(** The state as the service itself records it: CONNECTING is the
    [isConnecting] flag and CONNECTED an open current socket, the two tests
    of the guard of [connect].  The flag is shared by the handlers of every
    socket, so it can be clear while the current socket is still being
    opened; [websocket_connecting] below reads the socket instead. *)
Definition client_state (w : World) : ClientState :=
  if isConnecting (svc w) then Connecting
  else if websocket_open w then Connected
  else if reconnect_pending w then ReconnectScheduled
  else Disconnected.

(** The [callback(data)] invocations recorded in a trace. *)
Definition calls (tr : list effect) : list (string * nat * callback * JsVal) :=
  omap (λ e, match e with
             | Called name i cb data => Some (name, i, cb, data)
             | _ => None
             end) tr.

End Service.

(** *** A concrete host

    A page built with a valid socket URL, with notifications granted and
    sound available; [throws] tells which callbacks throw. *)
Definition page (throws : callback → JsVal → bool) : Host :=
  {| JSON_parse := Json.parse;
     cb_throws := throws;
     ws_base_url := "ws://127.0.0.1:8000";
     ws_url_ok := λ _, true;
     notification_permission := Some "granted";
     audio_ok := true |}.
Definition get_compliance_report (symbol : PyVal) : Net PyVal :=
  match symbol with
  | PyStr s =>
      if truthy (PyStr (strip s)) then
        let normalized := upper (strip s) in
        let variables := PyDict [("symbol", PyStr normalized)] in
        result ← retrieve_graphql_endpoint compliance_endpoint query_compliance_report
                   variables (PyStr "getReport") None;
        match result with
        | PyDict entries =>
            if has_key "data" entries then
              report ← lift (report_of (dict_get entries "data"));
              match report with
              | PyNone => mret (not_found normalized)
              | _ => mret result
              end
            else mret result
        | _ => mret result
        end
      else mret invalid_symbol
  | _ => mret invalid_symbol
  end.

(** *** The purification calculator *)

Definition coerce_inputs (purification_ratio capital_gain dividend_income : PyVal)
    : result (float * float * float) PyExc :=
  match py_float purification_ratio with
  | Raise e => Raise e
  | Ok r =>
      match py_float capital_gain with
      | Raise e => Raise e
      | Ok cg =>
          match py_float dividend_income with
          | Raise e => Raise e
          | Ok dv => Ok (r, cg, dv)
          end
      end
  end.

Definition get_purification_amount
    (purification_ratio capital_gain dividend_income : PyVal) : Net PyVal :=
  match coerce_inputs purification_ratio capital_gain dividend_income with
  | Raise _ =>
      mret (PyDict [("status", PyStr "error");
                    ("error", PyStr "InvalidInput");
                    ("detail", PyStr "All inputs must be numbers.")])
  | Ok (r, cg, dv) =>
      let amount := (r * (cg + dv))%float in
      mret (PyDict [("status", PyStr "ok");
                    ("ratio_used", PyFloat r);
                    ("inputs", PyDict [("capital_gain", PyFloat cg);
                                       ("dividend_income", PyFloat dv)]);
                    ("amount", PyFloat amount)])
  end.
(** * nativethread: hard-cancellable native threads for CPython

    A shallow embedding of [src/nativethread.c] and the proofs of the
    properties its specification states.

    The C module has two entry points, [do_interruptably] and [interrupt],
    a thread start routine [nativethread_run_thread], its cancellation
    cleanup handler [nativethread_cancel_handler] and the callback bridge
    [handler_exec].  The embedding threads an explicit [World] (C heap,
    thread table, event trace) through a small state monad whose failure
    stands for undefined behaviour of the C program (use after free,
    double free, reading an indeterminate field).  What the surrounding
    system decides (whether [malloc] succeeds, what [pthread_create]
    returns, when the user routine returns, what a callback returns) is an
    explicit oracle argument, so that theorems quantify over it. *)

From stdpp Require Import base gmap strings list fin_maps infinite pretty.
From Stdlib Require Import ZArith Lia.

Local Open Scope Z_scope.

(* ================================================================== *)
(** ** Data model                                                      *)
(* ================================================================== *)

(** A C heap address returned by [malloc]; [NULL] is not an address. *)
Definition addr := positive.

(** [pthread_t]: an opaque thread identifier. *)
Definition pthread_t := N.
(** X19.  From tick 0 on, and as long as the tick and the tick 240 later
    are numbers an [int] holds, water runs through the sprites 2, 3, 4,
    3, each for 60 ticks, and every tile shows after 240 ticks what it
    shows now. *)
Theorem render_water_cycle ticks :
  as_byte WATER = WATER -> WATER <> GRASS -> WATER <> FLOWER ->
  0 <= ticks -> ticks + 240 < 2 ^ 31 ->
  render GRASS FLOWER WATER as_byte WATER ticks
  = nth (Z.to_nat (ticks mod 240 / 60)) [2; 3; 4; 3] 2
  /\ forall id, render GRASS FLOWER WATER as_byte id (ticks + 240)
                = render GRASS FLOWER WATER as_byte id ticks.
Proof.
  intros Hw Hg Hf Hticks Hint. split.
  - unfold render. rewrite Hw, int_wrap_small by lia.
    rewrite Z.rem_mod_nonneg by lia.
    destruct (Z.eqb_spec WATER GRASS); [done|].
    destruct (Z.eqb_spec WATER FLOWER); [done|].
    rewrite Z.eqb_refl.
    pose proof (Z.mod_pos_bound ticks 240 ltac:(lia)) as Hb.
    set (a := ticks mod 240) in *.
    assert (Hq : a / 60 = 0 /\ a < 60 \/ a / 60 = 1 /\ 60 <= a < 120
                 \/ a / 60 = 2 /\ 120 <= a < 180 \/ a / 60 = 3 /\ 180 <= a < 240).
    { pose proof (Z.div_mod a 60 ltac:(lia)).
      pose proof (Z.mod_pos_bound a 60 ltac:(lia)). lia. }
    destruct Hq as [[-> ?]|[[-> ?]|[[-> ?]|[-> ?]]]]; simpl;
      repeat (match goal with
              | |- context [?x <=? ?y] => destruct (Z.leb_spec x y); try lia
              | |- context [?x <? ?y] => destruct (Z.ltb_spec x y); try lia
              end; simpl); apply as_byte_sprite; lia.
  - intros id. unfold render. rewrite !int_wrap_small by lia. by rewrite rem_cycle.
Qed.
(** C12.  CRC16 against its algebraic definition: the register the code computes
    (the complement of the returned value) is the remainder of the message,
    with the start value added to its first 16 bits and 16 zero bits appended,
    divided by x^16 + x^15 + x^2 + 1 over GF(2). *)
Theorem crc16_polynomial_remainder msg :
  Forall is_byte msg ->
  exists q, Z.lxor CRC16_START_REFLECTED (le_int msg) =
    Z.lxor (clmul (8 * length msg) q CRC16_GENERATOR_REFLECTED)
           (Z.shiftl (u16 (Z.lnot (crc16_calc msg))) (Z.of_nat (8 * length msg)))
  /\ 0 <= u16 (Z.lnot (crc16_calc msg)) < 2 ^ 16.
Proof.
  intros Hmsg. rewrite u16_lnot by apply crc16_calc_bounds.
  rewrite crc16_calc_lxor, lxor_cancel_r by done.
  destruct (zstep_division (8 * length msg) (Z.lxor CRC16_START_REFLECTED (le_int msg))) as [q Hq].
  exists q. rewrite crc16_fold by (done || apply start_bounds). split; [exact Hq|].
  rewrite <- crc16_fold by (done || apply start_bounds).
  by apply crc16_fold_bounds; [apply start_bounds|].
Qed.

(** C16.  CRC5 accepts exactly the codewords: a 16-bit token passes [crc5_check]
    if and only if it is the [crc5_calc] of its own low 11 bits. *)
Theorem crc5_check_iff_codeword dat :
  0 <= dat < 2 ^ 16 -> crc5_check dat = true <-> crc5_calc dat = dat.
Proof.
  intros Hd. pose proof (crc5_check_calc dat Hd) as Hc.
  destruct (check_bits_error dat (crc5_calc dat)) as (y & Hy & Hdy);
    [done|apply crc5_calc_bounds|by rewrite crc5_calc_payload|].
  split; intros H; [|by rewrite H in Hc].
  rewrite Hdy, (crc5_check_syndrome _ _ Hc) in H. apply Z.eqb_eq in H.
  apply crc5_syndrome_check_bits in H; [|done]. rewrite Hdy at 2. rewrite H.
  by rewrite Z.lxor_0_r.
Qed.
──────
WHAT IS REQUIRED >> What's needed is a word-for-word copy of the lines from the one holding "by apply crc16_fold_bounds;" through the final line of the data.

ANSWER SECTION >>
  by apply crc16_fold_bounds; [apply start_bounds|].
Qed.

(** C16.  CRC5 accepts exactly the codewords: a 16-bit token passes [crc5_check]
    if and only if it is the [crc5_calc] of its own low 11 bits. *)
Theorem crc5_check_iff_codeword dat :
  0 <= dat < 2 ^ 16 -> crc5_check dat = true <-> crc5_calc dat = dat.
Proof.
  intros Hd. pose proof (crc5_check_calc dat Hd) as Hc.
  destruct (check_bits_error dat (crc5_calc dat)) as (y & Hy & Hdy);
    [done|apply crc5_calc_bounds|by rewrite crc5_calc_payload|].
  split; intros H; [|by rewrite H in Hc].
  rewrite Hdy, (crc5_check_syndrome _ _ Hc) in H. apply Z.eqb_eq in H.
  apply crc5_syndrome_check_bits in H; [|done]. rewrite Hdy at 2. rewrite H.
  by rewrite Z.lxor_0_r.
Qed.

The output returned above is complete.